Zagabria, centro storico
Zagabria, centro storico

Milano dista da Zagabria, storica capitale della Croazia, poco meno 650 km, una distanza – trattandosi di percorso precipuamente autostradale – non impossibile, anche se affrontata a bordo di un’auto utile, nel senso di utilitaria, C3, notoriamente posseduta dai non (molto) abbienti. Va però precisato che ho anche dovuto affrontare incombenze e piaceri, oltre alle difficoltà che si incontrano tra Milano e Trieste e passo a segnalare. Fino a Bergamo traffico à gogo di ogni tipo, un gran casino, né la nuova BreBeMi risolverà molto in quanto carissima e di non facile accessibilità. E tra Venezia e Trieste, in prevalenza su due corsie e con lavori in corso datati almeno qualche lustro, se ci finisci nelle ore sbagliate ti ritrovi incasinato in un eterno traffico di bus di badanti e autocarri in arrivo dall’est Europa e destinati in Italia e al resto del sudovest europeo, Francia, Spagna e Portogallo, isole comprese. E schivare un bestiùn su 16 ruote che un camionista slovacco ti sterza d’improvviso davanti, dopodiché pagare pure un rapinante pedaggio, beh, concorderà il solidale lettore, sono cose che ti fanno incazzare, oltre a sfiancarti.
Quanto alle citate  incombenze e piaceri lungo strada mi riferisco al pick up (parola turistica english per designare accoglienza e trasporto di gente in arrivo) all’aeroporto di Venezia/Tessera del presidente (con signora) degli scribi turistici mondiali (il tunisino Tijani Haddad, ovviamente diverremo amici e spiegherò pure il perché) e di lì portarlo a Zagabria.

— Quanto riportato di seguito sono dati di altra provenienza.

(** On Windows the bundle is taken from the version directory with the
    greatest name that holds both files. *)
Example find_agent_command_windows :
  fst (cursor_invoker._find_agent_command windows_world)
  = Return
      [ Py.join (sep windows_host)
                (bundle_dir ++ ["versions"; "2025.10.02"; "node.exe"]);
        Py.join (sep windows_host)
                (bundle_dir ++ ["versions"; "2025.10.02"; "index.js"]) ].
Proof. reflexivity. Qed.

Example mkdir_creates_parents :
  mkdir [] [""; "srv"; "jobs"; "0123456789ab"]
  = FsOk [ ([""], Dir); ([""; "srv"], Dir); ([""; "srv"; "jobs"], Dir);
           ([""; "srv"; "jobs"; "0123456789ab"], Dir) ].
Proof. reflexivity. Qed.

Example mkdir_refuses_file :
  mkdir [ ([""], Dir); ([""; "srv"], File "x") ] [""; "srv"; "jobs"]
  = FsError ENOTDIR [""; "srv"; "jobs"].
Proof. reflexivity. Qed.

Example validate_transition_examples :
  state_machine.validate_transition DRAFT ASK_RUNNING = Return true
  /\ state_machine.validate_transition DRAFT EXECUTING
     = Raise (InvalidTransitionError DRAFT EXECUTING)
  /\ state_machine.validate_transition COMPLETE DRAFT
     = Raise (InvalidTransitionError COMPLETE DRAFT).
Proof. repeat split. Qed.

End Examples.

(* ================================================================= *)
(** ** Facts about dictionaries and the disk *)

Module PyFacts.
Import Py.

Section DictFacts.
Context {V : Type}.
Implicit Types (d : dict V) (k : string) (v : V).

Lemma get_set_same d k v : get (set d k v) k = Some v.
Proof.
  induction d as [|[k' v'] d IH]; simpl.
  - now rewrite String.eqb_refl.
  - destruct (String.eqb k' k) eqn:E; simpl.
    + now rewrite String.eqb_refl.
    + now rewrite E.
Qed.

Lemma get_set_other d k k' v : k' <> k -> get (set d k v) k' = get d k'.
Proof.
  intros Hne. induction d as [|[k0 v0] d IH]; simpl.
  - destruct (String.eqb k k') eqn:E; [|reflexivity].
    apply String.eqb_eq in E. congruence.
  - destruct (String.eqb k0 k) eqn:E; simpl.
    + apply String.eqb_eq in E. subst k0.
      destruct (String.eqb k k') eqn:E'; [|reflexivity].
      apply String.eqb_eq in E'. congruence.
    + destruct (String.eqb k0 k'); [reflexivity|exact IH].
Qed.

Lemma set_set d k v v' : set (set d k v) k v' = set d k v'.
Proof.
  induction d as [|[k0 v0] d IH]; simpl.
  - now rewrite String.eqb_refl.
  - destruct (String.eqb k0 k) eqn:E; simpl.
    + now rewrite String.eqb_refl.
    + now rewrite E, IH.
Qed.

(** Overwriting a key that is present keeps every key where it is. *)
Lemma keys_set_present d k v v0 :
  get d k = Some v0 -> keys (set d k v) = keys d.
Proof.
  unfold keys. induction d as [|[k0 v1] d IH]; simpl; [discriminate|].
  destruct (String.eqb k0 k) eqn:E; simpl; intros H.
  - apply String.eqb_eq in E. now subst.
  - f_equal. now apply IH.
Qed.

(** A new key goes last. *)
Lemma set_absent d k v : get d k = None -> set d k v = d ++ [(k, v)].
Proof.
  induction d as [|[k0 v1] d IH]; simpl; [reflexivity|].
  destruct (String.eqb k0 k) eqn:E; [discriminate|].
  intros H. now rewrite IH.
Qed.

Lemma get_In d k v : get d k = Some v -> In v (values d).
Proof.
  induction d as [|[k0 v1] d IH]; simpl; [discriminate|].
  destruct (String.eqb k0 k).
  - intros [= ->]. now left.
  - intros H. right. now apply IH.
Qed.

Lemma contains_get d k : contains d k = true <-> exists v, get d k = Some v.
Proof.
  unfold contains. destruct (get d k) as [v|].
  - split; [eauto|reflexivity].
  - split; [discriminate|]. intros [v H]. discriminate.
Qed.

End DictFacts.
End PyFacts.

Module DiskFacts.
Import models Runtime.

Lemma path_eqb_eq p q : path_eqb p q = true <-> p = q.
Proof.
  revert q. induction p as [|a p IH]; destruct q as [|b q]; simpl;
    try (split; [discriminate|congruence]); try (split; reflexivity).
  rewrite andb_true_iff, String.eqb_eq, IH. split.
  - intros [-> ->]. reflexivity.
  - intros [= -> ->]. auto.
Qed.

Lemma path_eqb_refl p : path_eqb p p = true.
Proof. now apply path_eqb_eq. Qed.

Lemma path_eqb_neq p q : p <> q -> path_eqb p q = false.
Proof.
  intros H. destruct (path_eqb p q) eqn:E; [|reflexivity].
  apply path_eqb_eq in E. contradiction.
Qed.

Lemma fs_get_set_same fs p n : fs_get (fs_set fs p n) p = Some n.
Proof.
  induction fs as [|[q m] fs IH]; simpl.
  - now rewrite path_eqb_refl.
  - destruct (path_eqb q p) eqn:E; simpl.
    + now rewrite path_eqb_refl.
    + now rewrite E.
Qed.

Lemma fs_get_set_other fs p q n : q <> p -> fs_get (fs_set fs p n) q = fs_get fs q.
Proof.
  intros Hne. induction fs as [|[r m] fs IH]; simpl.
  - assert (path_eqb p q = false) as -> by (apply path_eqb_neq; congruence).
    reflexivity.
  - destruct (path_eqb r p) eqn:E; simpl.
    + apply path_eqb_eq in E. subst r.
      assert (path_eqb p q = false) as -> by (apply path_eqb_neq; congruence).
      reflexivity.
    + destruct (path_eqb r q); [reflexivity|exact IH].
Qed.

(** [mkdir] changes nothing that was on the disk: it only adds
    directories where nothing was. *)
Lemma mkdir_parents_keeps rest : forall fs done fs' q,
  mkdir_parents fs done rest = FsOk fs' ->
  fs_get fs q <> None -> fs_get fs' q = fs_get fs q.
Proof.
  induction rest as [|c rest IH]; simpl; intros fs done fs' q Hrun Hq.
  - now injection Hrun as <-.
  - destruct (fs_get fs (done ++ [c])) as [[|content]|] eqn:E.
    + now apply (IH _ _ _ _ Hrun).
    + destruct rest; discriminate.
    + assert (Hne : q <> done ++ [c]) by (intros ->; contradiction).
      rewrite (IH _ _ _ q Hrun).
      * now apply fs_get_set_other.
      * now rewrite fs_get_set_other.
Qed.

(** With no regular file at the path or above it, [mkdir] succeeds and
    the path is a directory afterwards. *)
Lemma mkdir_parents_succeeds rest : forall fs done,
  (forall k, (0 < k <= length rest)%nat -> is_file fs (done ++ firstn k rest) = false) ->
  exists fs', mkdir_parents fs done rest = FsOk fs'
              /\ (rest <> [] -> is_dir fs' (done ++ rest) = true).
Proof.
  induction rest as [|c rest IH]; simpl; intros fs done Hfree.
  - exists fs. split; [reflexivity|congruence].
  - assert (Hhere : is_file fs (done ++ [c]) = false).
    { apply (Hfree 1%nat). simpl. lia. }
    unfold is_file in Hhere.
    destruct (fs_get fs (done ++ [c])) as [[|content]|] eqn:E; try discriminate.
    + destruct (IH fs (done ++ [c])) as (fs' & Hrun & Hdir).
      { intros k Hk. rewrite <- app_assoc. apply (Hfree (S k)). simpl. lia. }
      exists fs'. split; [exact Hrun|]. intros _.
      destruct rest as [|c' rest].
      * simpl in Hrun. injection Hrun as <-. unfold is_dir. now rewrite E.
      * rewrite <- app_assoc in Hdir. apply Hdir. discriminate.
    + destruct (IH (fs_set fs (done ++ [c]) Dir) (done ++ [c])) as (fs' & Hrun & Hdir).
      { intros k Hk. unfold is_file. rewrite fs_get_set_other.
        - rewrite <- app_assoc. apply (Hfree (S k)). simpl. lia.
        - intros Heq. apply (f_equal (@length string)) in Heq.
          rewrite !length_app, length_firstn in Heq. simpl in Heq. lia. }
      exists fs'. split; [exact Hrun|]. intros _.
      destruct rest as [|c' rest].
      * simpl in Hrun. injection Hrun as <-. unfold is_dir.
        now rewrite fs_get_set_same.
      * rewrite <- app_assoc in Hdir. apply Hdir. discriminate.
Qed.

(** Where [mkdir] succeeds the path is a directory afterwards. *)
Lemma mkdir_parents_dir rest : forall fs done fs',
  mkdir_parents fs done rest = FsOk fs' ->
  rest <> [] -> is_dir fs' (done ++ rest) = true.
Proof.
  induction rest as [|c rest IH]; simpl; intros fs done fs' Hrun Hne;
    [congruence|].
  destruct (fs_get fs (done ++ [c])) as [[|content]|] eqn:E.
  - destruct rest as [|c' rest].
    + simpl in Hrun. injection Hrun as <-. unfold is_dir. now rewrite E.
    + specialize (IH _ _ _ Hrun). rewrite <- app_assoc in IH. apply IH.
      discriminate.
  - destruct rest; discriminate.
  - destruct rest as [|c' rest].
    + simpl in Hrun. injection Hrun as <-. unfold is_dir.
      now rewrite fs_get_set_same.
    + specialize (IH _ _ _ Hrun). rewrite <- app_assoc in IH. apply IH.
      discriminate.
Qed.

End DiskFacts.

(* ================================================================= *)
(** ** The transition table against the specification's edges *)

Module StateMachineFacts.
Import models Runtime state_machine.

Lemma JobState_eqb_eq a b : JobState_eqb a b = true <-> a = b.
Proof. destruct a, b; simpl; split; intros H; congruence. Qed.

(** The table of the code holds exactly the edges of the specification. *)
Lemma member_table_edge current target :
  member target (table_get ALLOWED_TRANSITIONS current) = true <-> edge current target.
Proof.
  split.
  - destruct current, target; simpl; intros H; try discriminate; constructor.
  - intros H. destruct H; reflexivity.
Qed.

Lemma validate_edge current target :
  edge current target -> validate_transition current target = Return true.
Proof.
  intros H. unfold validate_transition.
  apply member_table_edge in H. now rewrite H.
Qed.

Lemma validate_not_edge current target :
  ~ edge current target ->
  validate_transition current target = Raise (InvalidTransitionError current target).
Proof.
  intros H. unfold validate_transition.
  destruct (member target (table_get ALLOWED_TRANSITIONS current)) eqn:E.
  - apply member_table_edge in E. contradiction.
  - reflexivity.
Qed.

Lemma edge_dec current target : {edge current target} + {~ edge current target}.
Proof.
  destruct (member target (table_get ALLOWED_TRANSITIONS current)) eqn:E.
  - left. now apply member_table_edge.
  - right. intros H. apply member_table_edge in H. congruence.
Defined.

(** [COMPLETE] and [FAILED] have no outgoing edge. *)
Lemma terminal_no_edge current target :
  current = COMPLETE \/ current = FAILED -> ~ edge current target.
Proof. intros [-> | ->] H; inversion H. Qed.

End StateMachineFacts.

(* ================================================================= *)
(** ** The job manager, call by call *)

Module JobManagerFacts.
Import models Runtime state_machine job_manager PyFacts StateMachineFacts.
Import Observe Worlds DiskFacts.

Section Calls.
Variable repr : string -> string.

Sosta al “Vecio Mulin” di Gradisca di Isonzo

Bricks à l’oeuf et au thon
Bricks à l’oeuf et au thon

Ma, ecco il piacere, con stop, ormai per me quasi un rito, dalle parti del Carso, al “Vecio Mulin” di Gradisca di Isonzo, balda osteria che più mitteleuropea di così non si può (quindi per me absburgica, p.f. con 2 b, come giustamente scrive Claudio Magris). E a tavola si gettano le basi di una salda amicizia intercontinentale che definirei non solo professionale ma pure gastronomica. A Haddad – lodantemi per la simpatica non meno che imprevista sosta mangereccia che gli fa gustare un saporito prosciutto cotto con il Kren /rafano grattugiato – notifico che anche a Tunisi me la cavo benino nel trovare validi posti dove mangiare. E cito (con suo immediato cenno d’assenso) il ristorante M’Rabèt, di cui ricordo un eccelso Piccione farcito alle olive e nonché i (ben più facili ad ammannirsi) Bricks à l’oeuf et au thon. Più difficile, invece, a reperirsi, nei ristoranti tunisini la magnifica Grappa (ça va sans dire casareccia) sigillante il rifocillante pasto carsico. Si prosegue il trasferimento lasciando il “Vecio Mulin” e visto quanto vi si degusta, e l’arredamento, sento già le prime note – manca solo meno di un mese – della straussiana, a me cara, Marcia di Radetzky (che ogni 1° dell’anno ascolto devotamente, battendo ritmicamente le mani, in diretta dalla tivù spagnola dopo che la Rai tivù ‘la dà’ solo in differita per motivi che spero non siano sciovinistico-rinascimentali).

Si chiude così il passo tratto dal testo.